Task directions
Work through the records below and copy every line that includes "ColumnId".

(Saved data entries)
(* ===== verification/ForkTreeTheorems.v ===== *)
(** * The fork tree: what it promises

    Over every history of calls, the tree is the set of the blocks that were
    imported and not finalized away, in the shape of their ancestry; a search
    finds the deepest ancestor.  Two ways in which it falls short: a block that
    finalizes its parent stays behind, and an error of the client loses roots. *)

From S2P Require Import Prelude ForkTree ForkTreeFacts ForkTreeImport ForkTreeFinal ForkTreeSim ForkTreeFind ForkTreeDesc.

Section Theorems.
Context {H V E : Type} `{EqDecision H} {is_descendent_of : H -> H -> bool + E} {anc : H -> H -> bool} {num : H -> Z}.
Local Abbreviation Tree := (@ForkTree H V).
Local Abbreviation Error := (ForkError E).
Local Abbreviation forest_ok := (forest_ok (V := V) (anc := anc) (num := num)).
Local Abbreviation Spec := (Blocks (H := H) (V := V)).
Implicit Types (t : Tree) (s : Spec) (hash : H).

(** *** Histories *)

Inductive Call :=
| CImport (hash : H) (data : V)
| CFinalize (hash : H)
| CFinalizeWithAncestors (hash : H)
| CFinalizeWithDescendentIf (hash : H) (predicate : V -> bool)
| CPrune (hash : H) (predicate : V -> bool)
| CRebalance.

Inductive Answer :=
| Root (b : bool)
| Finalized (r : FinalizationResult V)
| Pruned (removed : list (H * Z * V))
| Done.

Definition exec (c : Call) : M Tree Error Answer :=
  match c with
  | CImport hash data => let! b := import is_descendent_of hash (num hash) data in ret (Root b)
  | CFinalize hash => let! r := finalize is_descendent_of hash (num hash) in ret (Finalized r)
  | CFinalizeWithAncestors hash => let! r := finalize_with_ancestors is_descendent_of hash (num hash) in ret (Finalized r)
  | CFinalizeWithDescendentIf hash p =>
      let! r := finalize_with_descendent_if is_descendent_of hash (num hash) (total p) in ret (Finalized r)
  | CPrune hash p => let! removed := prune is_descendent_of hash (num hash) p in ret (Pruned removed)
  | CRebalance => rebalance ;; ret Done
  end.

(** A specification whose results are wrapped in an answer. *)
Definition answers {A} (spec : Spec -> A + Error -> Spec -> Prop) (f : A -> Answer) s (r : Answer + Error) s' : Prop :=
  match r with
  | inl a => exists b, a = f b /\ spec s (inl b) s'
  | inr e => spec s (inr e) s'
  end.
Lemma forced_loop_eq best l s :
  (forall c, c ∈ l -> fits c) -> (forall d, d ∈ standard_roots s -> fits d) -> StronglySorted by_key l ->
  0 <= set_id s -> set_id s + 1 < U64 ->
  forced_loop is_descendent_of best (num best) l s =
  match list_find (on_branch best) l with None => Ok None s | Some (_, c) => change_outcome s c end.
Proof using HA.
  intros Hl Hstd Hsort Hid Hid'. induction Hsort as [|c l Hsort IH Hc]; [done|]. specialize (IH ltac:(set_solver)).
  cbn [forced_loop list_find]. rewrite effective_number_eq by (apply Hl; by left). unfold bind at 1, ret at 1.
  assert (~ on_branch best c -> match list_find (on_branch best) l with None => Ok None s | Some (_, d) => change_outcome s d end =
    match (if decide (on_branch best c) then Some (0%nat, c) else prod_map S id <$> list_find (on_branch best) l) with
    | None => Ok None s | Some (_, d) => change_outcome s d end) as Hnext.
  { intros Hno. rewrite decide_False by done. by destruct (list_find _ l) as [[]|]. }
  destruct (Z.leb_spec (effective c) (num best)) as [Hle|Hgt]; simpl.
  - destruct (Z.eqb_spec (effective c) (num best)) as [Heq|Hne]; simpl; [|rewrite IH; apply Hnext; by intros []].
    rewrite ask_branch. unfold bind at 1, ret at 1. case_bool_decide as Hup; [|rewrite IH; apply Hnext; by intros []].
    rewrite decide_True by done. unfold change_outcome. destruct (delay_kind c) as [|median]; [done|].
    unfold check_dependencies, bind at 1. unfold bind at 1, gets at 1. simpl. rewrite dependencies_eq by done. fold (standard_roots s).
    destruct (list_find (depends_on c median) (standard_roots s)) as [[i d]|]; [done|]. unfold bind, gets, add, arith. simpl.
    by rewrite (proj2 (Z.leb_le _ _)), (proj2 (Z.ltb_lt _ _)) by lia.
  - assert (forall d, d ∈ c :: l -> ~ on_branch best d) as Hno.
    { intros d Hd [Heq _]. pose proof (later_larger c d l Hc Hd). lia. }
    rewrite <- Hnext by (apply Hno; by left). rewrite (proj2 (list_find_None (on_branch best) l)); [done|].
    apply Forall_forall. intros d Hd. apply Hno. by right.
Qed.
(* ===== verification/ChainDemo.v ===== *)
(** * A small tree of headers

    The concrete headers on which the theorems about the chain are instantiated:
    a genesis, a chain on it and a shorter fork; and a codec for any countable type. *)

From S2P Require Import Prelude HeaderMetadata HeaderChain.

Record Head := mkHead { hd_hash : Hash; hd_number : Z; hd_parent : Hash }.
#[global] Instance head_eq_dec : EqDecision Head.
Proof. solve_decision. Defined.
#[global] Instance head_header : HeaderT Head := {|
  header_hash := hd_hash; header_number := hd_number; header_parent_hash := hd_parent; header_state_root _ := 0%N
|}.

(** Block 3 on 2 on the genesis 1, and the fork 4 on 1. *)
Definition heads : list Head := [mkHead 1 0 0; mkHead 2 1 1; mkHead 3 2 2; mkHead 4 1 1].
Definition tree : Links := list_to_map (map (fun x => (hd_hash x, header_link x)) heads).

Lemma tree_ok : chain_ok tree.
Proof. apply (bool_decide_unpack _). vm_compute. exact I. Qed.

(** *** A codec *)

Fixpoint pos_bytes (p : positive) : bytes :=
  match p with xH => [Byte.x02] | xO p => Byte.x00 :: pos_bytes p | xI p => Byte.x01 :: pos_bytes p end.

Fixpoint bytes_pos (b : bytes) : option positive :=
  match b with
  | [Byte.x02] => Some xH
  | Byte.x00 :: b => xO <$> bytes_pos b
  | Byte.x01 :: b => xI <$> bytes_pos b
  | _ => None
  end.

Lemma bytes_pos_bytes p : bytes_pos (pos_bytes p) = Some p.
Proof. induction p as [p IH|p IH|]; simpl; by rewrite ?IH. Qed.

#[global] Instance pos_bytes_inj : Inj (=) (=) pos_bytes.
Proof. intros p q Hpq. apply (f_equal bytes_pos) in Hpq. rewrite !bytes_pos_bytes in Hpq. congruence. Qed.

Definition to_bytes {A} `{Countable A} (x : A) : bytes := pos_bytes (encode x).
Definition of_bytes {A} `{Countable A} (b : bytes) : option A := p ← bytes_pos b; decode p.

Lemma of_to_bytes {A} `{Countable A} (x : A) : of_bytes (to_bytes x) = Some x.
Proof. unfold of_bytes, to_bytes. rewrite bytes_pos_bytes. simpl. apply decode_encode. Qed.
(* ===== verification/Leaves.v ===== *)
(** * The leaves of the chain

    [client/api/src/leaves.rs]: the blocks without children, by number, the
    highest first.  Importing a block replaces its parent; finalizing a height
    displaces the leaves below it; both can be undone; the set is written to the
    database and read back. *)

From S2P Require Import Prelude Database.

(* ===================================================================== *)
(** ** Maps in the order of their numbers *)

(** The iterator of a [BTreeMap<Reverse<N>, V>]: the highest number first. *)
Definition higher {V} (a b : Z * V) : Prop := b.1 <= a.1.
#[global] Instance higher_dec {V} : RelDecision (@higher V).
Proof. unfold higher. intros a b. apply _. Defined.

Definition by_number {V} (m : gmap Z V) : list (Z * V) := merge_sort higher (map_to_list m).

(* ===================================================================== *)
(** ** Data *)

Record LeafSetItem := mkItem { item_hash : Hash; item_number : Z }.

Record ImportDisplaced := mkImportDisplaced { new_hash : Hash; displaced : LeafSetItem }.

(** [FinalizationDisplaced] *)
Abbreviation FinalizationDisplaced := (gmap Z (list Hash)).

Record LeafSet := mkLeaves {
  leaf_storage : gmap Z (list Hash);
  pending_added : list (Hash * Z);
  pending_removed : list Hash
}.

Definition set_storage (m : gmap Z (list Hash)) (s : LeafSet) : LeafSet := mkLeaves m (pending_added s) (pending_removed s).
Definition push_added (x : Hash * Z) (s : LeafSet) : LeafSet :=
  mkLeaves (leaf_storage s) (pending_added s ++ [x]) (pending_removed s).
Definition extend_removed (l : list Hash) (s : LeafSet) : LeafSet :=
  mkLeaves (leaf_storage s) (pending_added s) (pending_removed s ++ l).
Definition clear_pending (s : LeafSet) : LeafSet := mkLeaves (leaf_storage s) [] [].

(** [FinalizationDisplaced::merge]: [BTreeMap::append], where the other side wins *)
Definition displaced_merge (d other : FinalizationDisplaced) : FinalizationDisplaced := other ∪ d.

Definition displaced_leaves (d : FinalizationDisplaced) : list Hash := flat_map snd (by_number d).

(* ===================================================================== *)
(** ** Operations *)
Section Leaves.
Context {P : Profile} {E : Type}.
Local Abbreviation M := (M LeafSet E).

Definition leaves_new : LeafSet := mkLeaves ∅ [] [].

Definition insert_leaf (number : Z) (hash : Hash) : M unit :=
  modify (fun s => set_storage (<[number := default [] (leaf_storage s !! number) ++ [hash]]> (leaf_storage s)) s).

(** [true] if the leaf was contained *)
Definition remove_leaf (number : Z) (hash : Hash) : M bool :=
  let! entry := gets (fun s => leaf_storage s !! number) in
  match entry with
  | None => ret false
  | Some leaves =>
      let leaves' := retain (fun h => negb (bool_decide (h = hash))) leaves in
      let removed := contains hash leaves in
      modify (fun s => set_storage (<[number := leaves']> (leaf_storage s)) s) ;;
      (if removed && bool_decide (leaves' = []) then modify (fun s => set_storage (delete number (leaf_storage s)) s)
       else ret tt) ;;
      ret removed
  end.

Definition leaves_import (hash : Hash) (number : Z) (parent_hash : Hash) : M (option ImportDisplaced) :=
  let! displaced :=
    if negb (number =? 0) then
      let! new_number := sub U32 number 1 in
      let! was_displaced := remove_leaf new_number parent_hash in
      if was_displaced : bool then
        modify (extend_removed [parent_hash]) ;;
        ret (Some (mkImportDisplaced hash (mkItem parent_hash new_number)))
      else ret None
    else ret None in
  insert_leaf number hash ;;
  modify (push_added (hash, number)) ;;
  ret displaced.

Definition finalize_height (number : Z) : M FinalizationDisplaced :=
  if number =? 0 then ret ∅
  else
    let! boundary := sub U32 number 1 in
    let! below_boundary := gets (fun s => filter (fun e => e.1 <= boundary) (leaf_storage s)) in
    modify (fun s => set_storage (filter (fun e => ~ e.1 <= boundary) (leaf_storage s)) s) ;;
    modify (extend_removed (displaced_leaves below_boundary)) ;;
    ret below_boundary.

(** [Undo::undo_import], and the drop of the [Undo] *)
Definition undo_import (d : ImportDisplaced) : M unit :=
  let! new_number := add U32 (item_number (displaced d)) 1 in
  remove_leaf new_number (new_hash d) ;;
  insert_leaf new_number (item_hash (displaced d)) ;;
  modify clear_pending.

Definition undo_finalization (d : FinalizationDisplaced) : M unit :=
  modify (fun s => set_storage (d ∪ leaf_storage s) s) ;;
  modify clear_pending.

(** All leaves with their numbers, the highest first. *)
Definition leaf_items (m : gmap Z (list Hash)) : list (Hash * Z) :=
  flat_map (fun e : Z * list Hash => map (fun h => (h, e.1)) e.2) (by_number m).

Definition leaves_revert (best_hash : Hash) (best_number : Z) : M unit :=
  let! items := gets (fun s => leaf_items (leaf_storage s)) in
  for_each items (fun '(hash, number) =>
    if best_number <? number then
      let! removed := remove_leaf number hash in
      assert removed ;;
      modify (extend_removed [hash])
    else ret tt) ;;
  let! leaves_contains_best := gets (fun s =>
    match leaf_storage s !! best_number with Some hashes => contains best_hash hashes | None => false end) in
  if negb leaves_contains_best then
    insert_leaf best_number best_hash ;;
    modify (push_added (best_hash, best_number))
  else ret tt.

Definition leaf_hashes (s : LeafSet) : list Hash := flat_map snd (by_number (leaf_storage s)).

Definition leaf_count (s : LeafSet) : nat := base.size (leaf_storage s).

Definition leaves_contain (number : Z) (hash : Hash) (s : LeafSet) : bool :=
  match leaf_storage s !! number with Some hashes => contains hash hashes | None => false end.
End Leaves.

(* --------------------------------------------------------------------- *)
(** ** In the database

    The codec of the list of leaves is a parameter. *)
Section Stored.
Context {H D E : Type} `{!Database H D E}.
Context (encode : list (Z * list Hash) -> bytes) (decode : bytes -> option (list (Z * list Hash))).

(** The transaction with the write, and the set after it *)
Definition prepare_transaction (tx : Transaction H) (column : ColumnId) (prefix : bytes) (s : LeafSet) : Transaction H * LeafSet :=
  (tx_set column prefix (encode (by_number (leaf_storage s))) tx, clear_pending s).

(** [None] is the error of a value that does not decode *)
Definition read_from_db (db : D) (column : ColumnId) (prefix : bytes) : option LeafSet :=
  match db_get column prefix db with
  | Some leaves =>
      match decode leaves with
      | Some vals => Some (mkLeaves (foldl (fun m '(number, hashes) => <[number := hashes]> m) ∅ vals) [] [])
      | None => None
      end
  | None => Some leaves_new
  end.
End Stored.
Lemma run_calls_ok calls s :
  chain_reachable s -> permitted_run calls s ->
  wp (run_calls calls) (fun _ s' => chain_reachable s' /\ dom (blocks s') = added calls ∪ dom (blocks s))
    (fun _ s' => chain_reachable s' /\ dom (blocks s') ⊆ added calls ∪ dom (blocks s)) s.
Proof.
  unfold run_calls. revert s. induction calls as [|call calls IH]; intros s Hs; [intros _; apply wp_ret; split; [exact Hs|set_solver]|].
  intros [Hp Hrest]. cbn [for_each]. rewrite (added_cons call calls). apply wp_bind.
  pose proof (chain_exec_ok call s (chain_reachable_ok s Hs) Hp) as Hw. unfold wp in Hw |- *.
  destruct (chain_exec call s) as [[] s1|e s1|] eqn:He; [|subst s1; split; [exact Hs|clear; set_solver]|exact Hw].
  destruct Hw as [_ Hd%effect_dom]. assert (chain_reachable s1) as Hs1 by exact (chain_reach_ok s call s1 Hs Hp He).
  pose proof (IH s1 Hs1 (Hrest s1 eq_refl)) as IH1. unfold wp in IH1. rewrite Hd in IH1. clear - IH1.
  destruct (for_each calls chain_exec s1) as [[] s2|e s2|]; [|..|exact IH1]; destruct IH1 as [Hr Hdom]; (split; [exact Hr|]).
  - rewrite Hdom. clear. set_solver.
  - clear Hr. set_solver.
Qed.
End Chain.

Exercise answer
Definition prepare_transaction (tx : Transaction H) (column : ColumnId) (prefix : bytes) (s : LeafSet) : Transaction H * LeafSet :=
Definition read_from_db (db : D) (column : ColumnId) (prefix : bytes) : option LeafSet :=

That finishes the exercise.